• [RAW DATA]
(* ===== verification/CrcAlgebra.v ===== *)
(** * RocksDB: the algebra of CRC-32C

    A checksum of 32 bits is a polynomial over GF(2), bit 31 the constant term.  One bit
    of the computation multiplies it by x modulo the CRC-32C polynomial ([bit_step]), and
    everything the implementations do is linear over exclusive or.  This file has the
    linear functions, the laws of [steps], and the checksum of a buffer in one formula
    ([crc_fold_le]): multiply what was there, together with the buffer read as one
    little-endian number, by x as often as the buffer has bits. *)

From stdpp Require Import base numbers option list.
From S2P Require Import Prelude ZenCoding CrcTables CrcOps.

(** ** The reference computation, bit by bit *)

Definition bit_step (c : Z) : Z := Z.lxor (Z.shiftr c 1) (if Z.odd c then crc32c_m else 0).
Definition steps (n : N) (c : Z) : Z := N.iter n bit_step c.
Definition byte_step (c b : Z) : Z := steps 8 (Z.lxor c b).
Definition crc_fold (c : Z) (l : slice) : Z := foldl byte_step c l.

(** The CRC-32C of [l], continuing from the checksum [crc]. *)
Definition crc32c (crc : Z) (l : slice) : Z :=
  Z.lxor (crc_fold (Z.lxor crc 0xffffffff) l) 0xffffffff.

(** ** Linear functions *)

Class Linear (f : Z → Z) : Prop := linear a b : f (Z.lxor a b) = Z.lxor (f a) (f b).

Lemma linear_0 f `{!Linear f} : f 0 = 0.
Proof. pose proof (linear 0 0) as H. change (Z.lxor 0 0) with 0 in H. by rewrite Z.lxor_nilpotent in H. Qed.

Lemma lxor_4 a b c d : Z.lxor (Z.lxor a b) (Z.lxor c d) = Z.lxor (Z.lxor a c) (Z.lxor b d).
Proof.
  apply Z.bits_inj'. intros i _. rewrite !Z.lxor_spec.
  by destruct (Z.testbit a i), (Z.testbit b i), (Z.testbit c i), (Z.testbit d i).
Qed.

#[export] Instance linear_id : Linear (λ x, x).
Proof. done. Qed.
#[export] Instance linear_lxor f g : Linear f → Linear g → Linear (λ x, Z.lxor (f x) (g x)).
Proof. intros Hf Hg a b. rewrite Hf, Hg. apply lxor_4. Qed.
#[export] Instance linear_shiftr f n : Linear f → Linear (λ x, Z.shiftr (f x) n).
Proof. intros Hf a b. rewrite Hf. apply Z.shiftr_lxor. Qed.
#[export] Instance linear_shiftl f n : Linear f → Linear (λ x, Z.shiftl (f x) n).
Proof. intros Hf a b. rewrite Hf. apply Z.shiftl_lxor. Qed.
#[export] Instance linear_u64 f : Linear f → Linear (λ x, u64 (f x)).
Proof.
  intros Hf a b. rewrite Hf. unfold u64. rewrite <- !Z.land_ones by lia.
  apply Z.bits_inj'. intros i _. rewrite !Z.lxor_spec, !Z.land_spec, Z.lxor_spec.
  by destruct (Z.testbit (f a) i), (Z.testbit (f b) i), (Z.testbit (Z.ones 64) i).
Qed.
Lemma linear_testbit f i m : Linear f → Linear (λ x, if Z.testbit (f x) i then m else 0).
Proof.
  intros Hf a b. rewrite Hf, Z.lxor_spec.
  destruct (Z.testbit (f a) i), (Z.testbit (f b) i); cbn [xorb];
    by rewrite ?Z.lxor_nilpotent, ?Z.lxor_0_r, ?Z.lxor_0_l.
Qed.
#[export] Instance linear_odd f m : Linear f → Linear (λ x, if Z.odd (f x) then m else 0).
Proof. intros Hf a b. rewrite <- !Z.bit0_odd. by apply (linear_testbit f 0 m). Qed.
#[export] Instance linear_bit_step : Linear bit_step.
Proof. unfold bit_step. apply _. Qed.
#[export] Instance linear_steps n f : Linear f → Linear (λ x, steps n (f x)).
Proof.
  intros Hf a b. unfold steps. rewrite Hf. induction n as [|n IH] using N.peano_ind; [done|].
  rewrite !N.iter_succ, IH. apply linear_bit_step.
Qed.

Lemma steps_lxor n a b : steps n (Z.lxor a b) = Z.lxor (steps n a) (steps n b).
Proof. apply (linear_steps n _ linear_id). Qed.
#[export] Instance linear_steps_fun n : Linear (steps n).
Proof. exact (steps_lxor n). Qed.

(** ** Bounds *)

Lemma lxor_range n a b :
  0 ≤ n → 0 ≤ a < 2 ^ n → 0 ≤ b < 2 ^ n → 0 ≤ Z.lxor a b < 2 ^ n.
Proof.
  intros Hn Ha Hb. assert (Hx : 0 ≤ Z.lxor a b) by (apply Z.lxor_nonneg; lia).
  split; [done|]. apply Z.bounded_iff_bits_nonneg; [done..|]. intros i Hi.
  rewrite Z.lxor_spec, (proj1 (Z.bounded_iff_bits_nonneg n a Hn ltac:(lia))) by lia.
  by rewrite (proj1 (Z.bounded_iff_bits_nonneg n b Hn ltac:(lia))) by lia.
Qed.

Lemma bit_step_range c : 0 ≤ c < 2 ^ 32 → 0 ≤ bit_step c < 2 ^ 32.
Proof.
  intros Hc. unfold bit_step. apply lxor_range; [done| |case_match; unfold crc32c_m; lia].
  rewrite Z.shiftr_div_pow2 by lia. split; [apply Z.div_pos; lia|].
  apply Z.div_lt_upper_bound; lia.
Qed.

Lemma steps_range n c : 0 ≤ c < 2 ^ 32 → 0 ≤ steps n c < 2 ^ 32.
Proof.
  intros Hc. unfold steps. induction n as [|n IH] using N.peano_ind; [done|].
  rewrite N.iter_succ. by apply bit_step_range.
Qed.

(** ** Laws of [steps] *)

Lemma steps_0 c : steps 0 c = c.
Proof. done. Qed.
Lemma steps_add m n c : steps (m + n) c = steps m (steps n c).
Proof. apply N.iter_add. Qed.
Lemma steps_swap m n c : steps m (steps n c) = steps n (steps m c).
Proof. rewrite <- !steps_add. f_equal. lia. Qed.

Lemma bit_step_double c : bit_step (Z.shiftl c 1) = c.
Proof.
  unfold bit_step. rewrite Z.shiftr_shiftl_l, Z.sub_diag, Z.shiftl_0_r by lia.
  rewrite <- Z.bit0_odd, Z.shiftl_spec_low by lia. apply Z.lxor_0_r.
Qed.

(** What lies [n] bits up moves down unchanged. *)
Lemma steps_shiftl n c : steps n (Z.shiftl c (Z.of_N n)) = c.
Proof.
  induction n as [|n IH] using N.peano_ind; [done|].
  replace (N.succ n) with (n + 1)%N by lia. rewrite steps_add. unfold steps at 2. cbn [N.iter].
  rewrite N2Z.inj_add, <- Z.shiftl_shiftl by lia. cbn [Pos.iter]. by rewrite bit_step_double.
Qed.

Lemma steps_shiftl_le m n c :
  (n ≤ m)%N → steps m (Z.shiftl c (Z.of_N n)) = steps (m - n) c.
Proof.
  intros Hn. replace m with ((m - n) + n)%N at 1 by lia. by rewrite steps_add, steps_shiftl.
Qed.

(** The step loses nothing: only zero becomes zero. *)
Lemma bit_step_inj0 c : 0 ≤ c < 2 ^ 32 → bit_step c = 0 → c = 0.
Proof.
  intros Hc Heq. unfold bit_step in Heq. apply Z.lxor_eq in Heq.
  rewrite Z.shiftr_div_pow2 in Heq by lia. pose proof (Z.div_mod c 2 ltac:(lia)) as Hd.
  rewrite Zmod_odd in Hd. change (2 ^ 1) with 2 in Heq. unfold crc32c_m in Heq.
  destruct (Z.odd c); lia.
Qed.
Lemma steps_inj0 n c : 0 ≤ c < 2 ^ 32 → steps n c = 0 → c = 0.
Proof.
  intros Hc. induction n as [|n IH] using N.peano_ind; [done|].
  unfold steps. rewrite N.iter_succ. intros H%bit_step_inj0; [by apply IH|].
  by apply (steps_range n).
Qed.

#[global] Opaque steps.

(** ** Linear functions are given by their values on the powers of two *)

Definition agree (n : nat) (f g : Z → Z) : bool :=
  forallb (λ i, f (2 ^ Z.of_nat i) =? g (2 ^ Z.of_nat i)) (seq 0 n).

Lemma agree_ext n f g `{!Linear f, !Linear g} x :
  agree n f g = true → 0 ≤ x < 2 ^ Z.of_nat n → f x = g x.
Proof.
  unfold agree. rewrite forallb_forall. intros Hag. revert x.
  assert (∀ k, (k ≤ n)%nat → ∀ x, 0 ≤ x < 2 ^ Z.of_nat k → f x = g x) as H.
  { induction k as [|k IH]; intros Hk x Hx.
    { assert (x = 0) as -> by (change (2 ^ Z.of_nat 0) with 1 in Hx; lia).
      by rewrite !linear_0. }
    set (d := 2 ^ Z.of_nat k) in *. assert (Hd : 0 < d) by (apply Z.pow_pos_nonneg; lia).
    replace (2 ^ Z.of_nat (S k)) with (2 * d) in Hx
      by (subst d; rewrite Nat2Z.inj_succ, Z.pow_succ_r; lia).
    destruct (decide (x < d)) as [Hlt|Hge]; [apply IH; lia|].
    assert (x = Z.lxor (x - d) d) as ->.
    { rewrite <- Z.add_nocarry_lxor; [lia|]. subst d. apply Z.bits_inj'. intros i Hi.
      rewrite Z.land_spec, Z.pow2_bits_eqb, Z.bits_0 by lia.
      destruct (Z.eqb_spec (Z.of_nat k) i) as [<-|]; [|by rewrite andb_false_r].
      rewrite andb_true_r. apply (Z.bounded_iff_bits_nonneg (Z.of_nat k)); lia. }
    rewrite !linear. f_equal; [apply IH; lia|].
    apply Z.eqb_eq, Hag, in_seq. lia. }
  intros x. apply H. done.
Qed.

(** ** The checksum of a buffer *)

Lemma lxor_low b v : 0 ≤ b < 2 ^ 8 → 0 ≤ v → b + 2 ^ 8 * v = Z.lxor b (Z.shiftl v 8).
Proof.
  intros Hb Hv. rewrite Z.shiftl_mul_pow2 by lia. rewrite <- Z.add_nocarry_lxor; [lia|].
  rewrite <- Z.shiftl_mul_pow2 by lia. apply Z.bits_inj'. intros i Hi.
  rewrite Z.land_spec, Z.bits_0. destruct (decide (i < 8)).
  - rewrite Z.shiftl_spec_low by lia. apply andb_false_r.
  - by rewrite (proj1 (Z.bounded_iff_bits_nonneg 8 b ltac:(lia) ltac:(lia))) by lia.
Qed.

Lemma crc_fold_app c l1 l2 : crc_fold c (l1 ++ l2) = crc_fold (crc_fold c l1) l2.
Proof. apply foldl_app. Qed.

Lemma crc_fold_le c l :
  bytes l → crc_fold c l = steps (8 * N.of_nat (length l)) (Z.lxor c (le_val l)).
Proof.
  intros Hl. revert c. induction Hl as [|b l Hb Hl IH]; intros c.
  { cbn. by rewrite Z.lxor_0_r. }
  cbn [length le_val]. change (crc_fold c (b :: l)) with (crc_fold (byte_step c b) l). rewrite IH.
  pose proof (le_val_range l Hl). rewrite lxor_low, <- Z.lxor_assoc by lia.
  replace (8 * N.of_nat (S (length l)))%N with (8 * N.of_nat (length l) + 8)%N by lia.
  rewrite steps_add. f_equal. rewrite steps_lxor. unfold byte_step. f_equal.
  symmetry. apply (steps_shiftl 8).
Qed.

Lemma crc_fold_range c l : 0 ≤ c < 2 ^ 32 → bytes l → 0 ≤ crc_fold c l < 2 ^ 32.
Proof.
  intros Hc Hl. revert c Hc. induction Hl as [|b l Hb Hl IH]; intros c Hc; [done|].
  apply IH. apply steps_range, lxor_range; lia.
Qed.

(** The start value and the buffer contribute separately. *)
Lemma crc_fold_lxor c d l :
  crc_fold (Z.lxor c d) l = Z.lxor (steps (8 * N.of_nat (length l)) c) (crc_fold d l).
Proof.
  revert c d. induction l as [|b l IH]; intros c d; [done|].
  cbn [length]. change (crc_fold ?c (b :: l)) with (crc_fold (byte_step c b) l).
  unfold byte_step at 1. rewrite Z.lxor_assoc, steps_lxor, IH, <- steps_add.
  f_equal. f_equal. lia.
Qed.
Lemma crc_fold_0 c l : crc_fold c l = Z.lxor (steps (8 * N.of_nat (length l)) c) (crc_fold 0 l).
Proof. rewrite <- crc_fold_lxor. by rewrite Z.lxor_0_r. Qed.

(** ** The processor's instruction does as many steps as its operand has bits *)

#[export] Instance linear_bit_reflect w f : Linear f → Linear (λ x, bit_reflect w (f x)).
Proof. revert f. induction w as [|w IH]; intros f Hf; cbn [bit_reflect]; [done|]. apply _. Qed.

#[export] Instance linear_mod2 k f : Linear f → Linear (λ x, mod2 k (f x)).
Proof.
  revert f. induction k as [|k IH]; intros f Hf; cbn [mod2]; [done|]. apply IH.
  intros a b. pose proof (linear_lxor _ _ Hf
    (linear_testbit f (32 + Z.of_nat k) (Z.shiftl 0x11EDC6F41 (Z.of_nat k)) Hf) a b) as H.
  cbv beta in H. revert H. repeat case_match; by rewrite ?Z.lxor_0_r.
Qed.

(** What the register and the operand contribute. *)
Definition insn_reg (w : nat) (c : Z) : Z :=
  bit_reflect 32 (mod2 w (Z.shiftl (bit_reflect 32 c) (Z.of_nat w))).
Definition insn_val (w : nat) (v : Z) : Z := bit_reflect 32 (mod2 w (Z.shiftl (bit_reflect w v) 32)).
#[export] Instance linear_insn_reg w : Linear (insn_reg w).
Proof. exact (linear_bit_reflect 32 _ (linear_mod2 w _ (linear_shiftl _ _ (linear_bit_reflect 32 _ linear_id)))). Qed.
#[export] Instance linear_insn_val w : Linear (insn_val w).
Proof. exact (linear_bit_reflect 32 _ (linear_mod2 w _ (linear_shiftl _ _ (linear_bit_reflect w _ linear_id)))). Qed.

Definition insn_ok (w : nat) : bool :=
  agree 32 (insn_reg w) (steps (N.of_nat w)) && agree w (insn_val w) (steps (N.of_nat w)).

Lemma crc32_insn_steps w c v :
  insn_ok w = true → 0 ≤ c < 2 ^ 32 → 0 ≤ v < 2 ^ Z.of_nat w →
  crc32_insn w c v = steps (N.of_nat w) (Z.lxor c v).
Proof.
  intros [Hc Hv]%andb_true_iff Hcr Hvr.
  trans (Z.lxor (insn_val w v) (insn_reg w c)).
  { exact (linear_bit_reflect 32 _ (linear_mod2 w _ linear_id) _ _). }
  rewrite (Z.lxor_comm c), steps_lxor. f_equal.
  - by apply (agree_ext w (insn_val w) (steps (N.of_nat w))).
  - by apply (agree_ext 32 (insn_reg w) (steps (N.of_nat w))).
Qed.

Lemma crc32_u8 c v : 0 ≤ c < 2 ^ 32 → 0 ≤ v < 2 ^ 8 → _mm_crc32_u8 c v = steps 8 (Z.lxor c v).
Proof. intros. apply (crc32_insn_steps 8); [vm_compute; reflexivity|done..]. Qed.
Lemma crc32_u16 c v : 0 ≤ c < 2 ^ 32 → 0 ≤ v < 2 ^ 16 → _mm_crc32_u16 c v = steps 16 (Z.lxor c v).
Proof. intros. apply (crc32_insn_steps 16); [vm_compute; reflexivity|done..]. Qed.
Lemma crc32_u32 c v : 0 ≤ c < 2 ^ 32 → 0 ≤ v < 2 ^ 32 → _mm_crc32_u32 c v = steps 32 (Z.lxor c v).
Proof. intros. apply (crc32_insn_steps 32); [vm_compute; reflexivity|done..]. Qed.
Lemma crc32_u64 c v : 0 ≤ c < 2 ^ 32 → 0 ≤ v < 2 ^ 64 → _mm_crc32_u64 c v = steps 64 (Z.lxor c v).
Proof. intros. apply (crc32_insn_steps 64); [vm_compute; reflexivity|done..]. Qed.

• [REQUIRED ACTION] Going back over the entries above, copy word for word every line from the one that has "Proof. intros Hf a b. rewrite Hf. apply Z.shiftl_lxor." on through the one that has "rewrite !Z.lxor_spec, !Z.land_spec, Z.lxor_spec.".

• [YOUR SOLUTION]
Proof. intros Hf a b. rewrite Hf. apply Z.shiftl_lxor. Qed.
#[export] Instance linear_u64 f : Linear f → Linear (λ x, u64 (f x)).
Proof.
  intros Hf a b. rewrite Hf. unfold u64. rewrite <- !Z.land_ones by lia.
  apply Z.bits_inj'. intros i _. rewrite !Z.lxor_spec, !Z.land_spec, Z.lxor_spec.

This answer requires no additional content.